Scientists don’t know much about the newt at this point. But they do know it’s highly sensitive to man-made poisons in the form of pesticides. Researchers such as Borah also worry about another human threat: jungle poachers.
“Whenever a new species is discovered,” Borah says, “illegal wildlife traders will think, ‘Oh, there’s a new species here. Maybe we can sell it for our own profit.’”
He cites the example of a snake, recently discovered in Laos, with brilliant irridescent colors shimmering on its head. (Researchers have already dubbed it the “Ziggy Stardust” snake.)
Courtesy of the World Wildlife Fund
This type of creature would be easy to market within a global illicit wildlife trade — centered in Asia — that rakes in an estimated $10 billion per year.
“Whenever a new species is discovered,” Borah says, “it becomes easy for poachers to throw out some new superstitious idea.
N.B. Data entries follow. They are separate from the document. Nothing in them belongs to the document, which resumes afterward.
(** The loop over the addresses: [all] are those of the round, [addrs] what is
    left of them. *)
Fixpoint try_addrs (all addrs : list SocketAddr) (l : Loop) (s : S) : AddrsEnd * S :=
  match addrs with
  | [] => (AeNext l, s)
  | sockaddr :: addrs =>
    match connect sockaddr (if lp_connector l then Some (tg_host (lp_target l)) else None) s with
    | (Err e, s) => try_addrs all addrs (set_err e l) s
    | (Ok _, s) =>
      match try_connect (lp_target l) s with
      | (Ok result, s) => (AeReturn (Ok result), s)
      | (Err (HsRedirected status_code location), s) =>
        match url_parse location with
        | Ok uri =>
          match absolute uri l with
          | Ok l => try_addrs all addrs l s
          | Err e => (AeReturn (Err e), s)
          end
        | Err e =>
          if is_relative e then
            match resolve (tg_path_and_query (lp_target l)) location with
            | Some p => (AeNext (MkLoop (set_path p (lp_target l)) (lp_connector l) (lp_err l) all), s)
            | None => try_addrs all addrs (set_err (no_slash location) l) s
            end
          else try_addrs all addrs (set_err (HsUrl e) l) s
        end
      | (Err e, s) => try_addrs all addrs (set_err e l) s
      end
    end
  end.
Fixpoint redirect_loop (rounds : nat) (l : Loop) (s : S) : Result WsHandshakeError (Sender * Receiver) * S :=
  match rounds with
  | O => (Err (default (HsNoAddressFound (tg_host (lp_target l))) (lp_err l)), s)
  | Datatypes.S rounds =>
    match try_addrs (lp_sockaddrs l) (lp_sockaddrs l)
            (MkLoop (lp_target l) (lp_connector l) (lp_err l) []) s with
    | (AeReturn r, s) => (r, s)
    | (AeNext l, s) => redirect_loop rounds l s
    end
  end.
Definition try_connect_over_tcp (uri : Url) (s : S) : Result WsHandshakeError (Sender * Receiver) * S :=
  match
    (target ← target_try_from uri;
     connector ← tls_connector target;
     target_sockaddrs ← map_err HsResolutionFailed (socket_addrs uri);
     Ok (MkLoop target connector None target_sockaddrs))
  with
  | Ok l => redirect_loop (wb_max_redirections b) l s
  | Err e => (Err e, s)
  end.
Definition build := try_connect_over_tcp.
Definition build_with_stream (uri : Url) (s : S) : Result WsHandshakeError (Sender * Receiver) * S :=
  match target_try_from uri with
  | Ok target => try_connect target s
  | Err e => (Err e, s)
  end.
End Connect.

(** ** Redirects *)
Section Redirects.
Context {L : UrlLib} {N : NetLib} {S : Type} (b : WsTransportClientBuilder) (build_tls_config : Result WsHandshakeError unit).
Context (connect : SocketAddr → option string → S → Result WsHandshakeError unit * S).
Context (handshake : string → string → HeaderMap → S → Result string ServerResponse * S).

Context (bound : nat) (Hbound : ∀ uri addrs, socket_addrs uri = Ok addrs → length addrs <= bound).

Lemma absolute_bounded uri l l' : absolute build_tls_config uri l = Ok l' → length (lp_sockaddrs l') <= bound.
Proof.
  unfold absolute. destruct (socket_addrs uri) as [addrs|] eqn:E; [|done]. cbn.
  destruct (target_try_from uri) as [t|]; [|done]. cbn.
  destruct (match tg_mode t with Plain => _ | Tls => _ end); [|done]. cbn. intros [= <-]. cbn. by eapply Hbound.
Qed.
They might say, ‘This snake has a rainbow on its head so that’ll give you power.’ It’s pretty easy to convince consumers.”
At this point, there’s no way of knowing how many Klingon newts or Ziggy Stardust snakes are wriggling around Southeast Asia. At this point, neither are fully protected by the core international treaties that attempt to protect wildlife from smugglers.
For biologists, tracking down and identifying new species is easier than ever before. Yet they’re pitted against humanity’s destructive hand in a race to catalogue as many species as possible before they’re eradicated.
Ideally, the Klingon newt will persevere — but if it doesn’t, it wouldn’t be the first creature to get wiped out within a mere decade of its discovery.